(DIRECTIONS FOR THIS TASK):
Among the entries below, how many lines have the word "that"? Answer only with the number.

(Saved entries)
◆ ◆ ◆ ◆ ◆

(* ===== verification/StoreDurability.v ===== *)
(** * What a power failure leaves of the store

    The files after a power failure, what the log promises about it, and the
    theorem about whole runs: under the policies that synchronize, a restart after
    a power failure recovers what memory was. *)

From S2P Require Import Prelude Machine BinaryIO Crc WalFormat WalReplay WalLog WalDurability.
From S2P Require Import WalMaintenance SnapshotFile Journal KVStore StoreSharding StorePersistence.

(** ** Power failures *)

(** Of bytes appended since the last synchronization some prefix survives; a file
    emptied since then is empty or as it was. Other changes of synchronized bytes
    may leave anything. What is there afterwards is on the disk. *)
Record file_survives (x y : file) : Prop := {
  survives_synced : synced y = contents y;
  survives_append : synced x `prefix_of` contents x →
    synced x `prefix_of` contents y ∧ contents y `prefix_of` contents x;
  survives_truncate : contents x = [] → contents y = [] ∨ contents y = synced x
}.

(** Names are what they were: creations, removals and renames are taken to be on
    the disk once they are done. *)
Definition power_failure (w w' : world) : Prop :=
  ∀ p, option_Forall2 file_survives (files w !! p) (files w' !! p).

Lemma survives_durable x y : synced x = contents x → file_survives x y → contents y = contents x.
Proof.
  intros Hs [_ Ha _]. destruct Ha as [Hxy Hyx]; [by rewrite Hs|]. rewrite Hs in Hxy.
  apply prefix_length_eq; [done|]. by apply prefix_length.
Qed.

Lemma power_failure_file p w w' x :
  power_failure w w' → files w !! p = Some x → ∃ y, files w' !! p = Some y ∧ file_survives x y.
Proof. intros Hw Hx. specialize (Hw p). rewrite Hx in Hw. inversion Hw; eauto. Qed.

Lemma power_failure_durable p w w' :
  file_durable p w → power_failure w w' → file_contents p w' = file_contents p w.
Proof.
  intros (x & Hx & Hs) Hw. destruct (power_failure_file _ _ _ _ Hw Hx) as (y & Hy & Hsv).
  unfold file_contents. rewrite Hx, Hy. cbn. f_equal. by apply survives_durable.
Qed.

(** What survived is on the disk. *)
Lemma power_failure_on_disk p w w' c :
  power_failure w w' → file_contents p w' = Some c → file_durable p w'.
Proof.
  intros Hw Hc. unfold file_contents in Hc. destruct (files w' !! p) as [y|] eqn:Hy; [|done].
  exists y. split; [done|]. specialize (Hw p). rewrite Hy in Hw. inversion Hw as [x ? Hsv Hx|]; subst.
  apply Hsv.
Qed.

Lemma power_failure_synced p w w' :
  file_durable p w → power_failure w w' → file_durable p w'.
Proof.
  intros (x & Hx & _) Hw. destruct (power_failure_file _ _ _ _ Hw Hx) as (y & Hy & [Hs _ _]). by exists y.
Qed.

Lemma power_failure_absent p w w' :
  files w !! p = None → power_failure w w' → file_contents p w' = None.
Proof. intros Hx Hw. specialize (Hw p). rewrite Hx in Hw. unfold file_contents. by inversion Hw. Qed.

(** A log whose old bytes are synchronized keeps them and a prefix of the new. *)
Lemma power_failure_torn p image extra w w' :
  durable_prefix p image w → file_torn p image extra w → power_failure w w' →
  file_torn p image extra w'.
Proof.
  intros (x & Hx & Hd & Hs) [n Hn] Hw. destruct (power_failure_file _ _ _ _ Hw Hx) as (y & Hy & [_ Ha _]).
  destruct (Ha Hs) as [Hxy Hyx]. unfold file_contents in Hn. rewrite Hx in Hn. injection Hn as Hn.
  destruct (transitivity Hd Hxy) as [z Hz]. rewrite Hz, Hn in Hyx. apply prefix_app_inv in Hyx as [z' Hz'].
  exists (length z `min` n)%nat. unfold file_contents. rewrite Hy. cbn. rewrite Hz. do 2 f_equal.
  pose proof (f_equal (take (length z)) Hz') as H. rewrite take_app_length, take_take in H. by rewrite H.
Qed.

(** ** What the log promises about it *)

(** [journal_hard j w]: the log synchronizes what it acknowledges, and its file is
    synchronized. [journal_mends j w off rs1 rs2]: the file holds [rs1] up to [off],
    [rs2] from there on and at most an interrupted write after them, and is
    synchronized: recovery makes a log of it. *)
Class JournalDurable (W : Type) := {
  journal_hard : W → world → Prop;
  journal_mends : W → world → Z → list ParsedRecord → list ParsedRecord → Prop
}.

(** So it is from the end of any prefix of [rs], for the rest of it and then [seen]. *)
Definition journal_mended {W} `{JournalSpec W, JournalDurable W} (j : W) (w : world)
    (rs seen : list ParsedRecord) : Prop :=
  ∀ off rs1 rs2, rs = rs1 ++ rs2 → journal_end j rs1 off → journal_mends j w off rs1 (rs2 ++ seen).

Class JournalDurableLaws (W : Type) `{JournalLaws W, JournalDurable W} := {
  hard_frame j w w' :
    journal_hard j w → files w' !! journal_path j = files w !! journal_path j → journal_hard j w';
  hard_survives j w w' off m :
    journal_hard j w → power_failure w w' →
    journal_replay_from j w' off m = journal_replay_from j w off m;
  hard_mends j w w' rs :
    journal_log j w rs → journal_hard j w → power_failure w w' → journal_mended j w' rs [];
  mends_replays j w off rs1 rs2 m :
    journal_mends j w off rs1 rs2 →
    journal_replay_from j w off m = Ok (Z.of_nat (length rs2), apply_records rs2 m);
  hard_write_law j w rs r :
    journal_log j w rs → journal_hard j w → record_ok r →
    wp (journal_write r)
      (λ _ s', journal_hard s'.1 s'.2)
      (λ _ s', ∀ w', power_failure s'.2 w' →
               ∃ seen, (seen = [] ∨ seen = [r]) ∧ journal_mended s'.1 w' rs seen)
      (j, w);
  hard_offset_law j w rs :
    journal_log j w rs → journal_hard j w →
    wp journal_offset
      (λ _ s', journal_hard s'.1 s'.2)
      (λ _ s', journal_hard s'.1 s'.2 ∧ ∀ w', power_failure s'.2 w' → journal_mended s'.1 w' rs [])
      (j, w);
  hard_rotate_law j w rs :
    journal_log j w rs → journal_hard j w →
    wp journal_rotate
      (λ _ s', journal_hard s'.1 s'.2)
      (λ _ s', ∀ w', power_failure s'.2 w' →
               ∃ seen, (seen = rs ∨ seen = []) ∧ journal_mends s'.1 w' 0 [] seen)
      (j, w)
}.

(** ** The write-ahead log keeps the promise *)

Section implementation.
  Context (host : endianness).
  #[local] Hint Extern 0 (Journal WriteAheadLog) => exact (wal_journal host) : typeclass_instances.
  #[local] Hint Extern 0 (JournalSpec WriteAheadLog) => exact (wal_journal_spec host) : typeclass_instances.
  #[local] Hint Extern 0 (JournalLaws WriteAheadLog) => exact (wal_journal_laws host) : typeclass_instances.

(** Hard is the log under [Sync] or [GroupCommit], with the descriptor that is
    synchronized. *)
#[global] Instance wal_durable_journal : JournalDurable WriteAheadLog := {|
  journal_hard j w :=
    policy_ (config j) ≠ Buffered ∧ sync_fd_ j = true ∧ file_durable (path_ (config j)) w;
  journal_mends j w off rs1 rs2 :=
    file_durable (path_ (config j)) w ∧ off ≤ streamoff_max ∧
    ∃ fmt content, format_ok fmt ∧ records_fit host fmt (rs1 ++ rs2) ∧
      file_contents (path_ (config j)) w = Some content ∧
      torn_image host fmt (rs1 ++ rs2) content ∧ covers host fmt off rs1
|}.

Lemma wal_mends_replays j w off rs1 rs m :
  journal_mends j w off rs1 rs → wal_replay_from host j w off m = Ok (Z.of_nat (length rs), apply_records rs m).
Proof.
  intros (_ & Hoff & fmt & content & Hok & Hfit & Hc & Ht & Hcov).
  unfold wal_replay_from, ReplayFrom. rewrite Hc.
  destruct (torn_image_replays host fmt rs1 rs content off m) as (result & Hr & Hn); [done..|].
  cbn in *. rewrite Hr. by rewrite Hn.
Qed.

Lemma wal_mended j w f rs seen content :
  file_contents (path_ (config j)) w = Some content → file_durable (path_ (config j)) w →
  legacy_v2_ f = legacy_v2_ (format j) → format_ok (wal_fmt f) → records_fit host (wal_fmt f) (rs ++ seen) →
  torn_image host (wal_fmt f) (rs ++ seen) content → journal_mended j w rs seen.
Proof.
  intros Hc Hd Hl Hok Hfit Ht off rs1 rs2 -> [Hcov Hoff]. rewrite <-app_assoc in *.
  split; [done|]. split; [done|]. exists (wal_fmt f), content. split_and!; try done.
  eapply covers_same_kind; [|exact Hcov]. by rewrite !is_v3_wal_fmt, Hl.
Qed.

Lemma wal_hard_mends j w w' j' w0 rs :
  wal_ready host (WalState j w) rs → file_contents (path_ (config j)) w0 = file_contents (path_ (config j)) w →
  file_durable (path_ (config j)) w0 → power_failure w0 w' →
  config j' = config j → legacy_v2_ (format j') = legacy_v2_ (format j) → journal_mended j' w' rs [].
Proof.
  intros Hr Hw Hd Hw' Hc Hl. pose proof (power_failure_durable _ _ _ Hd Hw') as Hsame.
  apply (wal_mended j' w' (format j) rs [] (wal_image host (format j) rs)); rewrite ?app_nil_r, ?Hc, ?Hl; try done.
  - rewrite Hsame, Hw. apply (ready_file _ _ _ Hr).
  - by eapply power_failure_synced.
  - by apply (ready_format_ok _ _ _ Hr).
  - by apply (ready_fit _ _ _ Hr).
  - apply (ready_torn _ _ _ Hr).
Qed.

Lemma wal_hard_write_law j w rs r :
  wal_ready host (WalState j w) rs → queue_ (queue j) = [] → journal_hard j w → record_ok r →
  wp (append_record host r)
    (λ _ s', journal_hard (wal s') (os s'))
    (λ _ s', ∀ w', power_failure (os s') w' →
             ∃ seen, (seen = [] ∨ seen = [r]) ∧ journal_mended (wal s') w' rs seen)
    (WalState j w).
Proof.
  intros Hr Hq (Hpol & Hfd & Hdur) Hok. set (s := WalState j w) in *.
  pose proof (ready_file _ _ _ Hr) as Hfile.
  pose proof (file_durable_prefix _ _ _ Hfile Hdur) as Hpre.
  eapply wp_mono; [eapply wp_keeps; [apply append_keeps_prefix|exact Hpre|]| |].
  - apply (wp_append_record host s rs r (λ _ s', journal_hard (wal s') (os s'))
      (λ e s', s' = s ∨ append_failed host s rs [r] e s' ∧
               records_fit host (wal_fmt (format j)) (rs ++ [r])));
      [done..| |by auto|].
    + intros s' _ [_ Hc Hs _ Hd] _. unfold journal_hard, wal_durable_journal. rewrite Hc, Hs.
      split_and!; [done..|]. rewrite <-Hc. apply Hd; [done|]. by rewrite Hs.
    + intros e s' Hfit Hf. right. split; [done|]. by apply (ready_snoc_fit _ _ _ _ Hr).
  - by intros [] s' [? _].
  - cbn beta. intros e s' [[->|[Hf Hfit]] Hkeep] w' Hw'.
    + exists []. split; [by left|]. exact (wal_hard_mends j w w' j w rs Hr eq_refl Hdur Hw' eq_refl eq_refl).
    + destruct Hf as [_ Hc Hl Hfile']. pose proof (power_failure_torn _ _ _ _ _ Hkeep Hfile' Hw') as Ht.
      destruct (torn_image_file host (path_ (config j)) (format j) rs [r] w') as (k & content & Hcon & Hti);
        [apply Hr|by apply (ready_format_ok _ _ _ Hr)|done|done|].
      exists (take k [r]). split; [destruct k as [|k]; [by left|right; by destruct k]|].
      apply (wal_mended _ _ (format j) _ _ content); rewrite ?Hc, ?Hl; try done.
      * by eapply power_failure_on_disk.
      * by apply (ready_format_ok _ _ _ Hr).
      * by apply records_fit_prefix.
Qed.

(** While the log is being cleared, its file holds all of [c] or nothing, and so
    does what is synchronized. *)
Section clearing.
  Context (path c : bytes).

Definition clearing_file (w : world) : Prop :=
  ∃ x, files w !! path = Some x ∧
       (contents x = c ∧ synced x = c ∨ contents x = [] ∧ (synced x = c ∨ synced x = [])).

Definition clearing (s : wal_state) : Prop :=
  path_ (config (wal s)) = path ∧ ofs_buffer (output_ (wal s)) = [] ∧ clearing_file (os s).

Lemma clearing_power_failure w w' :
  clearing_file w → power_failure w w' →
  file_contents path w' = Some c ∨ file_contents path w' = Some [].
Proof.
  intros (x & Hx & Hc) Hw. destruct (power_failure_file _ _ _ _ Hw Hx) as (y & Hy & Hsv).
  unfold file_contents. rewrite Hy. cbn. destruct Hc as [[Hc Hs]|[Hc Hs]].
  - left. rewrite (survives_durable x y); congruence.
  - destruct (survives_truncate _ _ Hsv Hc) as [->| ->]; [by right|]. destruct Hs as [->| ->]; auto.
Qed.

Lemma clearing_update f w :
  clearing_file w →
  (∀ x, (contents (f x) = contents x ∨ contents (f x) = []) ∧ synced (f x) = synced x ∨ f x = mark_synced x) →
  clearing_file (with_files (alter f path) w).
Proof.
  intros (x & Hx & Hc) Hf. exists (f x). cbn. rewrite lookup_alter_eq, Hx. split; [done|].
  destruct (Hf x) as [[[->| ->] ->]| ->]; cbn; naive_solver.
Qed.

Lemma clearing_hook p : keeps clearing (call_fault_hook p).
Proof. intros s (Hp & Hb & Hf). by apply wp_call_fault_hook; intros rest. Qed.

Lemma wp_flush_empty o w (Q : ofstream → world → Prop) E :
  ofs_buffer o = [] → Q o w → wp (ofs_flush o) Q E w.
Proof. intros Hb HQ. unfold ofs_flush. rewrite Hb, bool_decide_true, andb_false_r by done. by wp_step. Qed.

Lemma clearing_close : keeps clearing close_output.
Proof.
  intros s (Hp & Hb & Hf). unfold close_output, ofs_close. do 4 wal_step. wal_step.
  apply wp_flush_empty; [done|]. by wal_steps.
Qed.

Lemma clearing_create w : clearing_file w → clearing_file (create_if_missing path w).
Proof.
  intros (x & Hx & Hc). exists x. cbn. by rewrite lookup_insert_eq, Hx.
Qed.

◆ ◆ ◆ ◆ ◆

(WRITTEN RESPONSE):
2